Obama, who will succeed President George W. Bush on January 20, released a list of names of people who will head "policy working groups" during the next two months of the presidential transition.
Several of the names on the list are people believed to be under strong consideration for senior jobs in the incoming Obama administration.
One of the advisers, former Senate Democratic Leader Tom Daschle, has been selected by Obama to become secretary of Health and Human Services, according to two Democratic officials.
The working groups will focus on seven areas: the economy; education; energy and the environment; health care; immigration; national security; and technology, innovation and government reform.
The appointments continue a pattern set so far by Obama, a Democrat, of tapping veterans who served under President Bill Clinton, the Democratic predecessor to Bush.
Tarullo, an expert on the international economy and regulatory matters, was named to head up the economic working group. He is a law professor at Georgetown University. During the Clinton administration, he worked in the State Department and later became a top White House adviser on international economic policy.
Tarullo has been mentioned in several media reports as a leading contender to head up the White House National Economic Council, which coordinates economic policy throughout the administration.
Heading up the advisory team on national security will be Steinberg, who was deputy national security adviser to Clinton; and Rice, who was assistant secretary of state for African affairs in the Clinton administration.
Rice was a senior adviser to Obama's campaign and an early supporter of the Democratic president-elect.

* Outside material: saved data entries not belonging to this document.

(** C7. For every task collection, the filter "today" selects exactly the
    tasks whose effective due key ([dueDay] if present, otherwise today's
    day key) equals today: the visible list is a rearrangement of those
    tasks. In particular, on a collection of one task with no [dueDay] and
    one task with [dueDay] equal to tomorrow, it returns exactly the
    first. *)
Theorem visibleTodos_today_filter (inCat : list Todo) (now : Date) :
  visibleTodos inCat Filter.today now
    ≡ₚ List.filter (fun t => bool_decide (opt_or (dueDay t) (dayKey now) = dayKey now)) inCat
  /\ (forall t, t ∈ visibleTodos inCat Filter.today now
                <-> t ∈ inCat /\ opt_or (dueDay t) (dayKey now) = dayKey now)
  /\ (forall t1 t2,
        dueDay t1 = None -> dueDay t2 = Some (dayKey (addDays now 1)) ->
        visibleTodos [t1; t2] Filter.today now = [t1]).
Proof.
  assert (Hperm : forall l, visibleTodos l Filter.today now
    ≡ₚ List.filter (fun t => bool_decide (opt_or (dueDay t) (dayKey now) = dayKey now)) l).
  { intros l. unfold visibleTodos. apply sort_by_Permutation. }
  split; [apply Hperm |]. split.
  - intros t. rewrite (Hperm inCat), elem_of_bool_filter.
    now rewrite bool_decide_eq_true.
  - intros t1 t2 H1 H2. unfold visibleTodos. cbn [List.filter].
    rewrite H1, H2. cbn [opt_or].
    rewrite bool_decide_eq_true_2 by reflexivity.
    rewrite bool_decide_eq_false_2 by apply tomorrow_is_not_today.
    reflexivity.
Qed.

(** The example of C7 on 2024-02-29: an undated task and a task due on
    2024-03-01. *)
Lemma visibleTodos_today_filter_witness :
  visibleTodos
    [buy_milk;
     {| id := "7d1f0c6e-0002"; text := "Send report"; done := false;
        createdAt := Num 1709200000001; category := daily;
        doneAt := None; doneDay := None;
        dueDay := Some (dayKey (addDays leap_thursday 1)); workoutPart := None |}]
    Filter.today leap_thursday
  = [buy_milk].
Proof.
  apply (visibleTodos_today_filter [] leap_thursday); reflexivity.
Defined.

(** ** The store: what the helpers touch *)

Ltac store_field :=
  match goal with
  | s : St.State |- _ => destruct s as [? ? ? ? ? ? ? ? ld ? ? ?]; destruct ld; reflexivity
  end.

Lemma setTodos_todos f s : St.todos (setTodos f s) = f (St.todos s).
Proof. store_field. Qed.

Lemma patchRemote_todos now i p s : St.todos (patchRemote now i p s) = St.todos s.
Proof. unfold patchRemote. destruct (St.user s); reflexivity. Qed.

Lemma deleteRemote_todos i s : St.todos (deleteRemote i s) = St.todos s.
Proof. unfold deleteRemote. destruct (St.user s); reflexivity. Qed.

Lemma deleteRemote_each_todos rejected ids s :
  St.todos (deleteRemote_each rejected ids s) = St.todos s.
Proof.
  revert s. induction ids as [|i ids IH]; intros s; cbn [deleteRemote_each];
    [reflexivity |].
  destruct (match St.user s with Some uid => rejected (DeleteDoc uid i) | None => false end);
    [| rewrite IH]; apply deleteRemote_todos.
Qed.
(** [PacketSender::send(PDU&, const NetworkInterface&)]. *)
Definition send_iface (b : Build) (pdu : PDU) (iface : NetworkInterface) : M unit :=
  if matches_flag pdu ETHERNET_II then send_as pdu ETHERNET_II iface
  else if have_dot11 b && matches_flag pdu DOT11 then send_as pdu DOT11 iface
  else if have_dot11 b && matches_flag pdu RADIOTAP then send_as pdu RADIOTAP iface
  else if matches_flag pdu IEEE802_3 then send_as pdu IEEE802_3 iface
  else send pdu.

(** [try { body } catch (runtime_error&) { handler }]. *)
Definition try_catch_runtime_error {A} (body : M A) (handler : M A) : M A :=
  fun s os =>
    match body s os with
    | (Throw e, s', os') =>
        if is_runtime_error e then handler s' os' else (Throw e, s', os')
    | r => r
    end.

(** [PacketSender::send_recv(PDU&, const NetworkInterface&)].  The handler's
    [return 0] leaves the function; [recv_response] is called after the
    [try] block, outside its protection. *)
Definition send_recv_iface (pdu : PDU) (iface : NetworkInterface)
  : M (option Reply) :=
  sent <- try_catch_runtime_error (pdu_send pdu iface ;;; ret true) (ret false) ;;
  if sent : bool then recv_response pdu iface else ret None.

(** [PacketSender::send_recv(PDU&)]. *)
Definition send_recv (pdu : PDU) : M (option Reply) :=
  iface <- this default_iface_ ;;
  send_recv_iface pdu iface.

(** [PacketSender::send_l2].  [link_addr] and [len_addr] are passed through
    to [sendto] and do not influence the control flow. *)
Definition send_l2 (b : Build) (fuel : nat) (pdu : PDU) (iface : NetworkInterface)
  : M unit :=
  let buffer := serialize pdu in
  if pcap_sendpacket b then
    open_l2_socket b fuel iface ;;;
    handle <- this (fun s => default 0 (pcap_handles_ s !! iface_id iface)) ;;
    r <- sys (sys_int (c_pcap_sendpacket handle buffer)) ;;
    if negb (r =? 0) then throw runtime_error else ret tt
  else
    sock <- get_ether_socket b fuel iface ;;
    if negb (bool_decide (buffer = [])) then
      r <- sys (sys_int (if bsd b then c_write sock buffer else c_sendto sock buffer)) ;;
      if r =? -1 then throw socket_write_error else ret tt
    else ret tt.
(** ** The query string *)

Lemma encode_pair_nonempty (key : string) (val : JsVal) :
  nonempty (encode_pair key val) = true.
Proof.
  unfold encode_pair. destruct (encodeURIComponent key); reflexivity.
Qed.

Lemma pairs_of_entry_nonempty (params : JsVal) (key : string) :
  Forall (fun s => nonempty s = true) (pairs_of_entry params key).
Proof.
  unfold pairs_of_entry.
  destruct (Js.get params key);
    repeat constructor; try apply encode_pair_nonempty.
  apply List.Forall_forall. intros s Hs. apply in_map_iff in Hs as [v [<- _]].
  apply encode_pair_nonempty.
Qed.

Lemma encode_entry_pairs (params : JsVal) (key : string) :
  encode_entry params key = String.concat "&" (pairs_of_entry params key).
Proof.
  unfold encode_entry, pairs_of_entry.
  destruct (Js.get params key); reflexivity.
Qed.

(** The query string is the rendering of the pairs of the keys, in the
    order of [Object.keys]. *)
Lemma buildQueryString_pairs (params : JsVal) :
  buildQueryString params
  = render_pairs (flat_map (pairs_of_entry params) (Js.keys params)).
Proof.
  unfold buildQueryString.
  destruct (negb (Js.truthy params) || negb (Js.typeof_object params)
            || (List.length (Js.keys params) =? 0)%nat) eqn:Hguard.
  - assert (Hkeys : Js.keys params = []).
    { destruct params as [| | | | |elems|fields|]; try reflexivity.
      - destruct elems; [reflexivity | discriminate].
      - destruct fields; [reflexivity | discriminate]. }
    now rewrite Hkeys.
  - cbv zeta.
    rewrite (map_ext _ _ (encode_entry_pairs params)).
    rewrite <- (List.map_map (pairs_of_entry params) (String.concat "&")).
    rewrite concat_concat.
    2:{ apply List.Forall_forall. intros g Hg.
        apply in_map_iff in Hg as [k [<- _]]. apply pairs_of_entry_nonempty. }
    rewrite <- flat_map_concat_map.
    assert (Hall : Forall (fun s => nonempty s = true)
                     (flat_map (pairs_of_entry params) (Js.keys params))).
    { apply List.Forall_forall. intros s Hs.
      apply in_flat_map in Hs as [k [_ Hs]].
      revert s Hs. apply List.Forall_forall, pairs_of_entry_nonempty. }
    destruct (flat_map (pairs_of_entry params) (Js.keys params)) as [|p ps] eqn:E.
    + reflexivity.
    + rewrite nonempty_concat by (auto; discriminate). reflexivity.
Qed.

Example buildQueryString_sample :
  buildQueryString sample_params = "?page=2&tag=a%20b&tag=c&tag=7&name=x%26y".
Proof. reflexivity. Qed.

Lemma assoc_in_keys (k : string) (fs : list (string * JsVal)) (v : JsVal) :
  Js.assoc k fs = Some v -> In k (List.map fst fs).
Proof.
  induction fs as [|[k' v'] fs IH]; [discriminate|].
  cbn [Js.assoc List.map fst].
  destruct (String.eqb_spec k k') as [->|_]; [now left | right; auto].
Qed.

Lemma get_defined_in_keys (params : JsVal) (key : string) :
  Js.get params key <> JUndefined -> In key (Js.keys params).
Proof.
  unfold Js.get, Js.keys. intros H.
  destruct (Js.assoc key (Js.own_entries params)) eqn:E; [|congruence].
  eapply assoc_in_keys, E.
Qed.

Lemma assoc_remove_other (key k : string) (fs : list (string * JsVal)) :
  k <> key -> Js.assoc k (Js.remove key fs) = Js.assoc k fs.
Proof.
  intros Hne. induction fs as [|[k' v'] fs IH]; [reflexivity|].
  unfold Js.remove in *. cbn [List.filter fst Js.assoc].
  destruct (String.eqb_spec key k') as [<-|Hk]; cbn [negb Js.assoc].
  - destruct (String.eqb_spec k key); [congruence | exact IH].
  - now rewrite IH.
Qed.

Lemma pairs_of_entry_remove (key : string) (fs l : list (string * JsVal)) :
  pairs_of_entry (JObj fs) key = [] ->
  flat_map (pairs_of_entry (JObj fs)) (List.map fst l)
  = flat_map (pairs_of_entry (JObj (Js.remove key fs)))
      (List.map fst (Js.remove key l)).
Proof.
  intros Hkey. induction l as [|[k v] l IH]; [reflexivity|].
  unfold Js.remove in *. cbn [List.map List.filter fst flat_map].
  destruct (String.eqb_spec key k) as [<-|Hk]; cbn [negb].
  - now rewrite Hkey, IH.
  - cbn [List.map fst flat_map]. rewrite IH. f_equal.
    unfold pairs_of_entry, Js.get. cbn [Js.own_entries].
    fold (Js.remove key fs). now rewrite assoc_remove_other by congruence.
Qed.

Lemma count_char_append (c : ascii) (a b : string) :
  count_char c (a +:+ b) = count_char c a + count_char c b.
Proof.
  induction a as [|d a IH]; [reflexivity|].
  change (String d a +:+ b) with (String d (a +:+ b)).
  cbn [count_char]. rewrite IH. apply Nat.add_assoc.
Qed.

(** A byte is encoded without any of the characters that structure a
    query string. *)
Lemma encoded_byte_separators (a : ascii) :
  let encoded := if unreserved a then String a "" else percent_encode a in
  count_char "&" encoded = 0
  /\ count_char "=" encoded = 0
  /\ count_char "?" encoded = 0.
Proof.
  destruct a as [[] [] [] [] [] [] [] []]; vm_compute; repeat split.
Qed.

Lemma encodeURIComponent_separators (s : string) :
  count_char "&" (encodeURIComponent s) = 0
  /\ count_char "=" (encodeURIComponent s) = 0
  /\ count_char "?" (encodeURIComponent s) = 0.
Proof.
  induction s as [|a s [IH1 [IH2 IH3]]]; [now repeat split|].
  cbn [encodeURIComponent]. rewrite !count_char_append, IH1, IH2, IH3.
  destruct (encoded_byte_separators a) as [H1 [H2 H3]]. cbv zeta in H1, H2, H3.
  now rewrite H1, H2, H3.
Qed.

Lemma decode_encoded_byte (c : ascii) (rest : string) :
  decodeURIComponent
    ((if unreserved c then String c "" else percent_encode c) +:+ rest)
  = match decodeURIComponent rest with
    | Some text => Some (String c text)
    | None => None
    end.
Proof. destruct c as [[] [] [] [] [] [] [] []]; reflexivity. Qed.

(** Decoding undoes the encoding, for every string. *)
Lemma decode_encodeURIComponent (s : string) :
  decodeURIComponent (encodeURIComponent s) = Some s.
Proof.
  induction s as [|c s IH]; [reflexivity|].
  cbn [encodeURIComponent]. now rewrite decode_encoded_byte, IH.
Qed.

Lemma count_char_zero_cons (sep c : ascii) (s : string) :
  count_char sep (String c s) = 0 ->
  Ascii.eqb sep c = false /\ count_char sep s = 0.
Proof.
  cbn [count_char]. destruct (Ascii.eqb sep c); [discriminate|].
  now split.
Qed.

Lemma cut_append (sep : ascii) (a b : string) :
  count_char sep a = 0 -> cut sep (a +:+ String sep b) = Some (a, b).
Proof.
  induction a as [|c a IH]; intros Hnone.
  - change (cut sep (String sep b) = Some (EmptyString, b)).
    cbn [cut]. now rewrite Ascii.eqb_refl.
  - apply count_char_zero_cons in Hnone as [Hc Ha].
    change (String c a +:+ String sep b) with (String c (a +:+ String sep b)).
    cbn [cut]. now rewrite Hc, IH.
Qed.

Lemma split_on_none (sep : ascii) (s : string) :
  count_char sep s = 0 -> split_on sep s = [s].
Proof.
  induction s as [|c s IH]; intros Hnone; [reflexivity|].
  apply count_char_zero_cons in Hnone as [Hc Hs].
  cbn [split_on]. now rewrite Hc, IH.
Qed.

Steinberg, dean of the LBJ School of Public Affairs at the University of Texas, has been an informal adviser to Obama for the past several months.
Steinberg is among a handful of contenders under consideration for White House national security adviser.
Rice has been described in media reports as a candidate for a senior role within the White House, such as national security adviser. She has also been mentioned by some media as a possible contender to become ambassador to the United Nations.
Carol Browner, who served eight years in the Clinton administration as head of the Environmental Protection Agency, will head up the transition's advisory team on energy and the environment.
Alexander Aleinikoff, dean of the Georgetown University Law Center and a former official in the Immigration and Naturalization Service, will be part of a two-person team taking the lead on immigration issues.
Also heading up the immigration policy group will be Mariano-Florentino Cuellar, a Stanford Law School professor who served in Clinton's Treasury Department working on countering money-laundering and other financial crimes.
Leading the technology team are former Federal Communications Commission official Blair Levin; Sonal Shah, a former White House official who is now with the philanthropic arm of Google, and Julius Genachowski, a venture capitalist specializing in technology issues and a former FCC official.
Stanford University professor Linda Darling-Hammond will oversee the policy group on education.